Market effect: There’s no protectable market for criticism.  DLT argued that 3C diminished “the novelty of, and the market for, a potential stage adaptation of Three’s Company,” and fulfilled the same demand.  DLT cited a review of 3C specifically referring to the play as “three’s company, too-oo!”  Nope.  Salinger, cited by DLT, involved a work “meant to be a sequel of the original, which is not the case here.” And that very review referred to 3C as “deconstruction” of the popular television show.
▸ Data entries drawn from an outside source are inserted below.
(** * ritual-card: the avatar relay and the card generator page

    A shallow embedding of the three source files of the repository:

    - [src/unnamed/part_000]: the route handler [GET] of the avatar relay
      ([/api/img?url=...]), module [Relay];
    - [src/app/page.js], first document (lines 1-783): the page whose iOS
      delivery uses the Web Share API or a pre-opened popup, module
      [PageShare];
    - [src/unnamed/part_001]: the page whose iOS delivery writes a data URL
      into a pre-opened tab ("v3"), module [PageTab];
    - [src/app/page.js], second document (from line 783): the page whose iOS
      delivery shows an in-page overlay ("v4"), module [PageOverlay].

    The handler [generateCard] is the same text in the three page documents
    and is embedded once.  So are the helpers [roleConfig] and [fmtNum], but
    for their literals outside ASCII, and the status messages of the export
    differ in the same way: page.js holds these literals as UTF-8 text,
    part_001 holds them encoded twice (the bytes of the UTF-8 text read as
    Windows-1252 and encoded as UTF-8 again, the bytes that Windows-1252
    does not define being lost).  A literal is embedded with the bytes of
    the document it is taken from; the card subtree is embedded once, with
    the table of page.js, and no statement reads an emoji.

    JavaScript strings are modelled by [string], read as the UTF-8 encoding
    of the text.  A surrogate without its pair has no UTF-8 encoding; it is
    held as the three bytes of the generalized encoding, [ED], then a byte
    of [A0..BF], then a byte of [80..BF], which no UTF-8 text contains. *)

From Stdlib Require Import Bool Arith ZArith Lia List String Ascii.
From Stdlib Require Import Numbers.DecimalString QArith.
From Stdlib Require Floats.SpecFloat.
Import ListNotations.

Close Scope Q_scope.
Local Open Scope string_scope.
Local Open Scope list_scope.

Set Warnings "-register-all".

(** ** String primitives of the platform *)

Module Js.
Another review was titled “2 gals, a guy and Chekhov in play ‘3C’,” and observed:
 
If a surreal, downbeat inversion of a cheery 1970’s sitcom sounds intriguing, then you and your therapist will probably want to see... “3C.” Adjmi has imagined how Chekhov (and maybe Wile E. Coyote) would handle a classic American television situation comedy, based on the lighthearted “Three’s Company.” He’s reworked the original fluffy good humor into deep dysthymia and near-suicidal depression, using absurdism and existentialism overdosed with Chekhovian angst.
 
“[T]he Court is quite sure that a viewing of Three’s Company does not require one’s therapist.”  There was no potential market substitution.
 
The most important consideration was the “distinct” nature of the works, which was “patently obvious.”  “The law is agnostic between creators and infringers, favoring only creativity and the harvest of knowledge.”  That meant a fair use finding here.

3 comments:

Anonymous said...

Is it worth noting that Three's Company was a remake of an English sitcom, Man About the House? - GK

RT said...

The court does note it--I omitted it.

Bruce Boyden said...

Interesting. Everything old is new again; this sort of court-conducted inquiry into the similarity of the two works in content and meaning after little to no discovery is exactly how dramatic work infringement cases were resolved in equity, before the Federal Rules of Civil Procedure intervened, e.g. the district court opinion in Nichols. It's just shifted doctrinal buckets.